Textpattern Vs. WordPress
Joe Trotter recently lamented the state of WordPress blogs:
I have a penchant for knowing – just, well, knowing – when a blog or website is powered by Wordpress. You know? Way too many links in the sidebar or header, usually styled the same way? Info all over the place? A candidly modified Kubrick theme? Referring to static pages as, omigod, Pages?
Here’s what makes it worse: every single blog I want to be like, Kottke, Daring Fireball, Design Observer, et cetera – they all have these “I’m a blog but have actual class” air to them. And guess what – they’re all powered by Movable Type. I’ve been denying there’s a connection. There, quite simply, is. Wordpress has become so widespread, so recommended – it’s becoming the new Blogspot. And that – that mutiny of identity – is the path Six Apart has simply, artfully avoided.
On one level, blaming WordPress for inferior design is missing the point. Daring Fireball and Kottke.org are well designed not because they’re powered by Moveable Type, but because of the talent behind the designs. There’s no reason the authors couldn’t achieve the same design using WordPress. John Gruber writes:
I’ve never seriously investigated WordPress, but I’m nearly certain that if I wanted to, I could switch Daring Fireball from Movable Type to WordPress without changing the design at all.
Beyond professionally designed blogs, however, where the CMS matters less than the designer, there is a reason why wordpress blogs tend to look the same, and it’s not apparent from the surface.
When I put my site back up, I installed WordPress, being today’s default choice for most personal blogs and a one click install on my host. I’ve used Blogger, Greymatter, TypePad, and Movable Type. Wordpress, unlike any CMS I’d used, threw me into a sea of PHP. It glues everything together. That’s how WordPress is designed (When the average user opens a WordPress template and finds himself knee deep in PHP tags, it’s PHP, and claiming that WordPress is not PHP is pointless).
I went as far as buying a book on WordPress before coming to my senses and returning it the next day. I might learn PHP one day, but I had no interest in learning it simply to create my own WordPress design.
On a whim I decided to check out Textpattern. Even upon installation Textpattern seemed more intuitive than WordPress. After familiarizing myself with a few Textpattern tags, I was creating my own design, for better or worse. Textpattern uses PHP, but unlike WordPress, keeps it under the hood. Not only is the Textpattern default templates devoid of visual PHP, they’re also quite simple, allowing a better starting point for developing a unique design than WordPress.
Of course, the design of WordPress has it’s advantages:
The new WordPress modular template files system provides a method to define separate physical PHP files for the different components of your WordPress site.

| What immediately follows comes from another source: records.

(* ===== verification/EventLogRetry.v ===== *)
(** * Retrying failed indexer events

    [src/src/services/eventLogRetryService.ts] and
    [src/src/services/dlqService.ts]: the claim of a failed entry by a
    conditional lease, its replay, the backoff, the escalation to the dead
    letter queue, and the queue's own retries.  What replays an event is an
    interface; the event poller implements it. *)
From S2P Require Import Prelude JsLib Models Pagination EventLogs.

(** ** The interface to the poller and to the payment gateway *)
Class EventReplayer := {
  (** Whether a contract is configured to replay against. *)
  replayer_available : bool;
  replay : EventLog → action unit;
  (** [stellarService.submitEscrowLock] on a dead letter's payload. *)
  submitEscrowLock : json → action json
}.

(** What replaying an event leaves alone. *)
Record keeps_log (w w' : World) : Prop := {
  kl_logs : eventLogs w' = eventLogs w;
  kl_dlq : dlqEntries w' = dlqEntries w;
  kl_checkpoints : checkpoints w' = checkpoints w;
  kl_ids : (nextId w ≤ nextId w')%nat;
  kl_now : now_ms w' = now_ms w
}.
#[export] Instance keeps_log_preorder : PreOrder keeps_log.
Proof. split; [by intros w|]. intros w1 w2 w3 [] []. split; [by etrans..|lia|by etrans]. Qed.

Class EventReplayerOk `{EventReplayer} : Prop := {
  replay_confined l : confined keeps_log (replay l);
  submit_confined i : confined keeps_log (submitEscrowLock i)
}.

(** ** Data *)
Inductive EventLogRetryOutcome := processed | scheduled | dead_lettered.
#[export] Instance EventLogRetryOutcome_eq_dec : EqDecision EventLogRetryOutcome.
Proof. solve_decision. Defined.
Definition outcome_string (o : EventLogRetryOutcome) : string :=
  match o with
  | processed => "processed" | scheduled => "scheduled" | dead_lettered => "dead_lettered"
  end.

Record EventLogRetryResult := mkRetryResult {
  outcome : EventLogRetryOutcome;
  r_event : hydrated EventLog
}.

Record EventLogRetrySweepResult := mkSweep {
  attempted : Z;
  sw_processed : Z;
  rescheduled : Z;
  deadLettered : Z
}.
#[export] Instance Sweep_eta : Settable EventLogRetrySweepResult := λ s,
  mkSweep s.(attempted) s.(sw_processed) s.(rescheduled) s.(deadLettered).

Definition CLAIM_LEASE_MS : Z := 5 * 60 * 1000.

(** ** The dead letter queue *)
Module Dlq.
Section Ops.
Context `{Env}.

Definition addEntry (p : DlqPayload) (reason : string) : action (hydrated DlqEntry) :=
  id ← fresh_id;
  atomic (λ w,
  let e := mkDlqEntry p reason 0 DlqStatus.PENDING w.(now_ms) w.(now_ms) in
  (Doc id e, w <| dlqEntries ::= <[id := e]> |>)).

Definition newest_first (e1 e2 : hydrated DlqEntry) : bool :=
  (dlq_createdAt (body e2) <=? dlq_createdAt (body e1))%Z.

Definition listEntries (pg lim : Z) : action (list (hydrated DlqEntry) * Z) :=
  docs ← reads (λ w, find_all (λ _, true) w.(dlqEntries));
  mret (skip_limit ((pg - 1) * lim) lim (sort_by newest_first docs), Z.of_nat (length docs)).

Definition save (d : hydrated DlqEntry) (f : DlqEntry → DlqEntry) : action (hydrated DlqEntry) :=
  atomic_try (λ w,
  match w.(dlqEntries) !! _id d with
  | None => (inl (PlainError "No document found for query"), w)
  | Some e =>
        (inr (Doc (_id d) (f (body d) <| dlq_updatedAt := w.(now_ms) |>)),
         w <| dlqEntries ::= <[_id d := f e <| dlq_updatedAt := w.(now_ms) |>]> |>)
  end).
Lemma create_run l w :
  EventLogModel.indexed (eventLogs w) → Inj (=) (=) newObjectId → ids_fresh w →
  l_status l = EventLogStatus.pending →
  find_one (EventLogModel.same_event (transactionHash l) (eventType l)) (eventLogs w) = None →
  ∃ k l' w', run (EventLogModel.create l) w = (inr (Doc k l'), w') ∧ indexes w w' ∧
    eventLogs w' !! k = Some l' ∧ l_status l' = EventLogStatus.pending ∧
    EventLogModel.same_event (transactionHash l) (eventType l) l' = true.
Proof.
  intros Hm Hinj Hfr Hp Hn. unfold EventLogModel.create. rewrite run_atomic_try. cbv zeta.
  set (k := newObjectId (nextId w)).
  assert (eventLogs w !! k = None) as Hk by (apply Hfr; lia).
  rewrite Hk, bool_decide_false by (by intros []). cbn [orb].
  destruct (some _ (map_to_list (eventLogs w))) eqn:Hsm.
  { exfalso. apply some_true in Hsm as ([k' l'] & Hin%elem_of_map_to_list & Hs). cbn in Hs.
    by rewrite (find_one_None _ _ Hn _ _ Hin) in Hs. }
  set (l' := set l_updatedAt _ _).
  assert (transactionHash l' = transactionHash l ∧ eventType l' = eventType l ∧
    l_status l' = l_status l) as (Ht & Hty & Hst) by (split; [|split]; reflexivity).
  clearbody l'. set (w' := w <| nextId ::= _ |> <| eventLogs ::= _ |>).
  assert (eventLogs w' = <[k := l']> (eventLogs w) ∧ nextId w' = S (nextId w)) as [He Hid]
    by (split; reflexivity).
  exists k, l', w'. split; [reflexivity|]. split.
  - split; rewrite ?He; [| | |reflexivity|reflexivity].
    + intros _. apply indexed_create; [done|]. intros k2 l2 Hk2. rewrite Ht, Hty.
      by apply (find_one_None _ _ Hn k2).
    + intros k2 l2 Hk2 _. rewrite lookup_insert_ne; [done|]. congruence.
    + intros _ n Hle. rewrite He, Hid in *. rewrite lookup_insert_ne; [apply Hfr; lia|].
      intros ?%Hinj. lia.
  - rewrite He. split; [apply lookup_insert_eq|]. split; [congruence|].
    apply same_event_iff. by rewrite Ht, Hty.
Qed.

Lemma ingest_run sub ev w :
  (∀ e, confined keeps_log (s_handle sub e)) → Inj (=) (=) newObjectId →
  EventLogModel.indexed (eventLogs w) → ids_fresh w →
  ∃ out w', run (ingest o sub ev) w = (inr out, w') ∧ indexes w w' ∧
    recorded (ev_txHash ev) (s_eventType sub) w'.
Proof.
  intros Hc Hinj Hm Hfr. unfold ingest. rewrite run_bind. unfold EventLogModel.findOne.
  rewrite run_reads. cbn [fst snd].
  destruct (find_one _ (eventLogs w)) as [[k l]|] eqn:Hf.
  - apply find_one_Some in Hf as [Hk Hs]. cbn [_id body] in *.
    case_bool_decide as Hp; [by eapply dispatch_run|].
    rewrite run_ret. exists out_duplicates, w. split; [done|]. split; [done|]. by exists k, l.
  - destruct (create_run (new_log o (s_eventType sub) ev) w Hm Hinj Hfr eq_refl Hf)
      as (k & l & w1 & Hr & Hi & Hk & Hp & Hs).
    rewrite run_bind, run_try_catch, run_bind, Hr. cbn [fst snd]. rewrite run_ret. cbn [fst snd].
    destruct (dispatch_run sub ev k l w1 Hc Hk Hs) as (out & w2 & Hd & Hi2 & Hrec);
      [by eapply ix_indexed|done|].
    exists out, w2. split; [done|]. split; [by etrans|done].
Qed.
End IngestFacts.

It allows users with appropriate permissions to quickly change the layout of the entire site by uploading a new theme and essentially flipping a switch in the admin panel.
You can change the look of your site with WordPress in a matter of seconds, with thousands of templates. You can add a new module that does xyz with no programming knowledge. But if you decide to build your own unique design, you might run into problems. Without understanding the role of PHP in the WordPress templates I could never completely make it my own design. Sure, I could have spent a day learning about loops and PHP basics, but when Textpattern allows me to create my own design without jumping through hoops, why?
It’s a difference in philosophy. WordPress allows anyone to create a visually appealing blog with advanced functionality with little effort. But if using someone else’s design is preferred, straying from the basic WordPress template can be daunting.
Textpattern, on the other hand, is more of a blank slate. If your design skills are basic and creating your own site from the ground up is preferable, textpattern is the better choice.